(Dataset items)
####################
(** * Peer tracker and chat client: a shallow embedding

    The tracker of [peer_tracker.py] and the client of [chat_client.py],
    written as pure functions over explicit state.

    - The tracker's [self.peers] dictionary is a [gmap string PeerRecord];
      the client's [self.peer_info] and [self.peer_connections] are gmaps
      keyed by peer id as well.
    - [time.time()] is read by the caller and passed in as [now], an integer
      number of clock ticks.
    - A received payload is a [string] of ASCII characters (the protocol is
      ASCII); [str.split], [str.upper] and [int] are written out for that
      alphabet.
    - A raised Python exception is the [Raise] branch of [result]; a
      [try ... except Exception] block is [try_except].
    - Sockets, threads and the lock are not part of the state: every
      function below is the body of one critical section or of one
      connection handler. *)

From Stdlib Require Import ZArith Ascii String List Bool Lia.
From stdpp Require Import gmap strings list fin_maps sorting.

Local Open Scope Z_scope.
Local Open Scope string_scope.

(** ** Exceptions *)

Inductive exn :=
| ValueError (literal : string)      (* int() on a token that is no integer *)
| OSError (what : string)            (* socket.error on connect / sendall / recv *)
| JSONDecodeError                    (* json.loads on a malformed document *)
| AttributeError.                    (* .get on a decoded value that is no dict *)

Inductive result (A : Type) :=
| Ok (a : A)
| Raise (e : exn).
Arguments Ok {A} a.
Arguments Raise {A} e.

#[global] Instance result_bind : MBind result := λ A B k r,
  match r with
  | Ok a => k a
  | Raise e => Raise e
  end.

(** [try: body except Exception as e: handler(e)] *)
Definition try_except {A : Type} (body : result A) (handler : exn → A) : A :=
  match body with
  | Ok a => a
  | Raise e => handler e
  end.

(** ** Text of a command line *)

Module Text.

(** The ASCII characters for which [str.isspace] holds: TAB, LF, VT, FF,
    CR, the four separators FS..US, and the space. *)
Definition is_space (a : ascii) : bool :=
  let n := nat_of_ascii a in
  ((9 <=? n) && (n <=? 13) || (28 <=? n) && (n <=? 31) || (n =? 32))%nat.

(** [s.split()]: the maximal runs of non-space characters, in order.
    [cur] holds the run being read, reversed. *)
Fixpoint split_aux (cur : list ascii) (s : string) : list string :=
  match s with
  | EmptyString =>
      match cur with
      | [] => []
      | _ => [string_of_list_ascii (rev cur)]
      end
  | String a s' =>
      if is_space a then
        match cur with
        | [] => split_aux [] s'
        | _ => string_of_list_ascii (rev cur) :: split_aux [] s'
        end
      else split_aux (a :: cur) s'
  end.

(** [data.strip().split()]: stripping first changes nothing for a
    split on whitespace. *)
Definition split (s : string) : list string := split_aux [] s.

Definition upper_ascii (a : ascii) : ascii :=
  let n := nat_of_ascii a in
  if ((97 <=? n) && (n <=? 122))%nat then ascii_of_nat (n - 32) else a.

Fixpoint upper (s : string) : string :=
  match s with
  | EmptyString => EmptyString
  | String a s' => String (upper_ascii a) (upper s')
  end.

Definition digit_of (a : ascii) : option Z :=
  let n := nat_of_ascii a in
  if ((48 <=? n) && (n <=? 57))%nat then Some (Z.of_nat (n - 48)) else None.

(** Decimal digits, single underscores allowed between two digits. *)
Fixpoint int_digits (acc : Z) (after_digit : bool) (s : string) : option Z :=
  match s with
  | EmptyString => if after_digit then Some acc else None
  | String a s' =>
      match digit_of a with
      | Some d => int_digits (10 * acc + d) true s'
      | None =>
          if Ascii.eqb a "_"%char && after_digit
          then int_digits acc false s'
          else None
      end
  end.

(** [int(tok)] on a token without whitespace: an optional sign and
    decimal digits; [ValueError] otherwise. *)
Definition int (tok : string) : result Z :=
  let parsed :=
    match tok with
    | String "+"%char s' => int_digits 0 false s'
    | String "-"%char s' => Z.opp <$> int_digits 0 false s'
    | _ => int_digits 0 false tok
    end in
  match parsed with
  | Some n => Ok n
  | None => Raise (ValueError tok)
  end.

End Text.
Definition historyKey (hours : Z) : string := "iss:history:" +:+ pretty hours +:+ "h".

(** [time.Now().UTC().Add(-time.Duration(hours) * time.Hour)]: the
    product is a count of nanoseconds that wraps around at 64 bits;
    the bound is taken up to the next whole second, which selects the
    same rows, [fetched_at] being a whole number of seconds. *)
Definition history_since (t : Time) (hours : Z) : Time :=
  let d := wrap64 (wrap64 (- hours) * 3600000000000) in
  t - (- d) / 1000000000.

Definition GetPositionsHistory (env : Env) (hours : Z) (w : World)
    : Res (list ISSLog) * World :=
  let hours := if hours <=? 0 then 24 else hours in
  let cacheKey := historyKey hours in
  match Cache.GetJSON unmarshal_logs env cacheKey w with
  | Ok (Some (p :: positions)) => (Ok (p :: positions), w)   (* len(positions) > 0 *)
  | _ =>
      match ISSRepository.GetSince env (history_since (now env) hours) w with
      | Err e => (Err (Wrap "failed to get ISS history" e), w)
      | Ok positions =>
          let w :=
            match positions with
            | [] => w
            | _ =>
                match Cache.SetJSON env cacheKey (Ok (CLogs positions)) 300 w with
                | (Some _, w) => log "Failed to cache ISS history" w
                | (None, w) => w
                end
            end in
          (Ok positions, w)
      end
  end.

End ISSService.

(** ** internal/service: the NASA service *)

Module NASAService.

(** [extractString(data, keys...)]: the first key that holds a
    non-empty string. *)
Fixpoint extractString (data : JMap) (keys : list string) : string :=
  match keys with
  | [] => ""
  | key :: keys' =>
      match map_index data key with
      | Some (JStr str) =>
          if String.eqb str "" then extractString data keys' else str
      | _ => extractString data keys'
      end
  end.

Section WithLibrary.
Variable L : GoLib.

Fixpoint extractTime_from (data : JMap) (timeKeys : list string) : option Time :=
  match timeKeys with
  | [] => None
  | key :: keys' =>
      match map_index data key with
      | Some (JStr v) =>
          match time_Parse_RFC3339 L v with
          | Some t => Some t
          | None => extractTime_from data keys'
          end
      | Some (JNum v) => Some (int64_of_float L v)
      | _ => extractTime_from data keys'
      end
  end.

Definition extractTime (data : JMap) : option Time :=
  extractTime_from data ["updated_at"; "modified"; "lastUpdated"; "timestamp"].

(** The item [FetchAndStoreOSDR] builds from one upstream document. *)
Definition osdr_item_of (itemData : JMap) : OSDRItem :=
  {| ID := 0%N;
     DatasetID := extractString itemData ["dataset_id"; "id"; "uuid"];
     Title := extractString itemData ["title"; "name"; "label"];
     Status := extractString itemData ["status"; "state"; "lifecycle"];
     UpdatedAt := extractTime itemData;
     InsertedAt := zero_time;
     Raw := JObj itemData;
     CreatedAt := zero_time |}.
####################
◆ EXERCISE
In the records above, find each line that mentions the string "timeKeys", then copy it.

◆ WRITTEN RESPONSE
Fixpoint extractTime_from (data : JMap) (timeKeys : list string) : option Time :=
  match timeKeys with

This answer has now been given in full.